We are excited about the amazing team we’re building at Truera. One of the core cultural principles at Truera is: “Create what’s not there.” We’re building a team of creator-builders who are excited about our mission and keen to build large-scale systems and drive cutting-edge research in support of it.
We are a rapidly growing Series B company funded by Greylock, Wing, and Menlo Ventures, and working with both Fortune 100 customers and startups throughout the world!
About the job
As a Senior Software Engineer on the TruEra Data team, you will architect, build and manage real-time and batch data pipelines and data aggregation systems to empower self-service reporting on our big data platform and for AI/ML data infrastructure ecosystems. We're developing the platform for both public and private cloud environments with the container as first-class citizens. Infrastructure is at the core of our platform, and we're constantly innovating to make our systems more performant, timely, cost-effective, and capable while maintaining high reliability. You'll be architecting our core data and ML infrastructure and pipelines.
What You Will be Doing:
- Lead the design and implementation of complex distributed systems - be it a new service to power new functionality or data pipelines to ingest large volumes of data or implementing state-of-the-art complex algorithms.
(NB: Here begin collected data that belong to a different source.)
(** The calls but for the two about the spawn. *)
Lemma stage_step_crossed c p r pc w :
  pc ∉ [SDeclare; SSend true; SSend false] →
  let x := stage_step c p r pc w in
  submitted x.1 = submitted w ∧ crossed x.1 = crossed w ∧ ∀ l, l ∈ lapses w → l ∈ lapses x.1.
Proof.
  intros Hpc. assert (∀ w, submitted (rollback_prepared_stage_fork p w) = submitted w ∧ crossed (rollback_prepared_stage_fork p w) = crossed w
                      ∧ lapses (rollback_prepared_stage_fork p w) = lapses w) as Hrb by (intros v; unfold rollback_prepared_stage_fork; by destruct (workspace p)).
  assert (∀ v l, l ∈ lapses v → ∀ l', l ∈ lapses (note_lapse l' v)) as Hl by (intros v l ? l'; by right).
  destruct pc as [| | | | | | | | | | |[]|o|o| | | | | | | |]; try (exfalso; apply Hpc; clear; set_solver); cbn [stage_step].
  - destruct (release_frame (answered c) (database c) (ok c) (removes c) w) as (_ & _ & _ & _ & H1 & H2 & _ & H3 & _).
    destruct (release_lifecycle_operation_for_task _ _ _ _ w) as [w' []]; cbn [fst snd] in *; [by rewrite H1, H2, H3|].
    destruct (Hrb w') as (-> & -> & ->). by rewrite H1, H2, H3.
  - by destruct (ok c).
  - destruct (Hrb w) as (H1 & H2 & H3). cbn. by rewrite H1, H2, H3.
  - by destruct (ok c).
  - destruct (ok c); [|done]. by destruct (persist_stage_operation_intent p r Prepared (db w)).
  - destruct (finish_running_frame w) as (_ & _ & _ & _ & H1 & H2 & H3 & _). destruct (ok c); [|done]. cbn. by rewrite H1, H2, H3.
  - by destruct (ok c).
  - destruct (workspace p); [done|by destruct (ok c)..].
  - destruct (ok c); [|done]. by destruct (update_lifecycle_operation_phase r SpawnReady (db w)) as [d []].
  - by destruct (ok c && _).
  - destruct (ok c); [done|]. destruct (bool_decide (o = Created)); [|done]. split_and!; [done|done|intros; by apply Hl].
  - destruct (negb (answered c)); [done|]. by destruct o.
  - destruct (headless p); [done|]. by destruct (ok c).
  - destruct (negb (ok c)); [done|]. by destruct (reconcile_stage_operation_db p r (db w)).
  - destruct (ok c); [done|]. split_and!; [done|done|intros; by apply Hl].
  - by destruct (ok c).
  - destruct (Hrb w) as (H1 & H2 & H3). destruct (removes c); [|done]. cbn. by rewrite H1, H2, H3.
  - by destruct (ok c).
  - destruct (ok c); [done|]. split_and!; [done|done|intros; by apply Hl].
  - destruct (Hrb w) as (H1 & H2 & H3). destruct (removes c); [|done]. cbn. rewrite H1, H2, H3. split_and!; [done|done|]. by right.
Qed.

Lemma post_step_crossed c d p r inh pc w :
  let x := post_step c d p r inh pc w in
  submitted x.1 = submitted w ∧ crossed x.1 = crossed w ∧ ∀ l, l ∈ lapses w → l ∈ lapses x.1.
Proof.
  destruct pc as [| | | |fb| |]; cbn [post_step].
  - destruct (release_frame (answered c) (database c) (ok c) (removes c) w) as (_ & _ & _ & _ & H1 & H2 & _ & H3 & _).
    destruct (release_lifecycle_operation_for_task _ _ _ _ w) as [w' b]. cbn [fst snd] in *. by rewrite H1, H2, H3.
  - destruct (negb (ok c)); [done|]. destruct (latest_stage_run (db w)); [|done]. by case_bool_decide.
  - destruct (ok c); [|done]. by destruct (persist_post_operation_intent p r inh (db w)).
  - destruct d; try done. destruct (crosses c); [done|]. split_and!; [done|done|]. by right.
  - destruct (ok c); [done|]. split_and!; [done|done|]. by right.
  - destruct (ok c); [|done]. by destruct (commit_post r _ (db w)).
  - by destruct (ok c).
Qed.

Lemma spawn_crosses c p r pc w k :
  pc ∈ [SDeclare; SSend true; SSend false] → op_holds w (StageOp p r pc) → CrossInv (mkSystem w (Some (StageOp p r pc)) k) →
  CrossInv (mkSystem (stage_step c p r pc w).1 ((λ pc, StageOp p r pc) <$> (stage_step c p r pc w).2) k).
Proof.
  intros Hpc Hh HI.
  assert (∀ o l w' next, crossed w' = crossed w → submitted w' = submitted w → lapses w' = lapses w ∨ lapses w' = l :: lapses w →
            CrossInv (mkSystem (daemon_reads p o (note_crossed r (note_submitted r w'))) next k)) as Hgo.
  { intros o l w' next Hc Hs Hl. set (w2 := daemon_reads _ _ _).
    assert (crossed w2 = r :: crossed w ∧ submitted w2 = r :: submitted w ∧ lapses w2 = lapses w') as (G1 & G2 & G3)
      by (subst w2; destruct o; cbn; by rewrite ?Hc, ?Hs).
    intros x Hx. cbn [world] in *. rewrite G2 in Hx. rewrite G1, G3. apply elem_of_cons in Hx as [->|Hx]; [left; by left|].
    destruct (HI x Hx) as [?|[?|(p' & [= <- <- ?] & _)]]; [left; by right|right; left; destruct Hl as [->|Hl]; [done|rewrite Hl; by right]|left; by left]. }
  assert (pc ≠ SSend false ∨ headless p = false → ∀ next, CrossInv (mkSystem w next k)) as Hstay.
  { intros Hne next. eapply (cross_frame w _ k); [exact HI|done|done|done|]. intros p' r' [= <- <- ->] Hhd. destruct Hne; congruence. }
  repeat (apply elem_of_cons in Hpc as [-> |Hpc]); [..|by apply not_elem_of_nil in Hpc]; cbn [stage_step].
  - destruct Hh as (Hi & _ & Hhead). destruct (ok c); cbn [fst snd fmap option_fmap option_map]; [|apply Hstay; by left].
    intros x Hx. cbn in Hx. apply elem_of_cons in Hx as [->|Hx].
    + assert (intent (db (mark_phase r Submitted (note_submitted r w))) = Some (own_intent p r Submitted)) as H by by eapply (mark_own p r SpawnReady).
      right; right. exists p. split_and!; [done|done|]. cbn [world]. by rewrite (own_declared p r Submitted _ H).
    + destruct (HI x Hx) as [?|[?|(p' & [= _ _ ?] & _)]]; [by left|by right; left].
  - set (o := if true && _ then Refused else outcome c). destruct (headless p) eqn:Hhead.
    + destruct (negb (crosses c)); [apply Hstay; by left|]. cbn [fst snd].
      destruct (bool_decide (o = Created) && _); apply (Hgo o SpawnUnmarked); auto.
    + destruct (negb (ok c)); [apply Hstay; by left|]. destruct (negb (crosses c)); [apply Hstay; by left|].
      destruct (written c); [apply (Hgo o SpawnUnmarked); auto|]. cbn [fst snd].
      destruct (bool_decide (o = Created)); [|apply (Hgo o SpawnUnmarked); auto].
      eapply (cross_frame _ None k); [apply (Hgo o SpawnUnmarked w None); auto|done|done|by right|done].
  - set (o := if false && _ then Refused else outcome c). destruct (headless p) eqn:Hhead.
    + destruct (negb (crosses c)); cbn [negb andb].
      * eapply (cross_frame w _ k); [exact HI|by destruct (declared r (db w))|by destruct (declared r (db w))|..].
        -- intros l Hl. destruct (declared r (db w)); [by right|done].
        -- intros p' r' [= <- <-] _ Hd. rewrite Hd. right; left. by left.
      * cbn [fst snd]. destruct (bool_decide (o = Created) && _); apply (Hgo o SpawnUnmarked); auto.
    + destruct (negb (ok c)); [apply Hstay; by right|]. destruct (negb (crosses c)); [apply Hstay; by right|].
      destruct (written c); [apply (Hgo o SpawnUnmarked); auto|]. cbn [fst snd].
      destruct (bool_decide (o = Created)); [|apply (Hgo o SpawnUnmarked); auto].
      eapply (cross_frame _ None k); [apply (Hgo o SpawnUnmarked w None); auto|done|done|by right|done].
Qed.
- Build APIs to backend complex data systems across a range of technologies to support new and improved product functionality.
- Partner with data scientists, infrastructure engineers, and product managers to design, build and deliver big data projects and new data platform capabilities.
- Debug hard problems - that’s a given! When things break -- and they will -- you will find yourself debugging those challenging bugs and will be eager to fix things.
- Continuously learn something new, whether it’s a new technology or a quirk of a language we otherwise didn’t know. On occasion, you may find yourself picking up a new language or working with an unfamiliar platform
- Help define and build the TruEra Data ecosystem as use cases grow
- Build scalable data pipelines to move data from different Storage systems to the Truera Platform
- Participate in early customer engagements and PoCs, and use that context to drive new product features
- Review design and code, and make sure what we ship is awesome
- “Create what’s not there”
Who You Are:
- Someone who enjoys having significant ownership of features and systems and pursues results-driven development approaches consistent with pragmatism.
- Someone who is set on building systems that balance scalability, availability, and latency.
- An advocate for improving engineering efficiency, continuous deployment and automation tooling, monitoring solutions, and self-healing systems that enhance the developer experience.
- Good communication skills, mentoring, and a force-multiplying track record.
- Experience in ground-up system building
- You have led and mentored others and care about the development of your teammates.
- You desire to learn and grow, push yourself and your team, share lessons with others and provide constructive and continuous feedback, and be receptive to feedback from others.
- BS in Computer Science or equivalent
- Strong product mindset and 4+ years of proven track record in building and maintaining big data platforms for streaming and batch data processing.
- 3+ years of experience in data engineering, building backend systems, and APIs.
- Expertise in building data pipelines using open-source frameworks (Hadoop, Spark, Kafka, Airflow, etc)
- Strong data infrastructure experience on-premise or Cloud Infrastructure
- Solid background in the fundamentals of computer science and distributed systems
- Experience in containerized deployment or Kubernetes
- Ability to build systems that balance scalability, availability, and latency
- Advocate for the continuous deployment and automation of tools, monitoring, and self-healing systems
- Strong hands-on coding experience in Java, Python, SQL and comfortable diving into any new language or technology.
- Experience with some or similar or all of Spark, Flink, Airflow, Hive, Druid, Presto, PostgreSQL, DBT, ETL, and familiarity with key/value databases, Kafka, and Kubernetes.
- Experience working with modern cloud-based microservice architectures.
- Good understanding and experience in modern ETL (incremental, one-time) with DAG design patterns, data quality checks etc.
- Experience building machine learning models or ecosystems
- Experience with Linux and containers using Docker and Kubernetes is a big plus.
- Having been a part of an engineering team at an early-stage startup
Any unsolicited resumes/candidate profiles submitted through our website or to personal email accounts of employees of Truera are considered property of Truera and are not subject to payment of agency fees.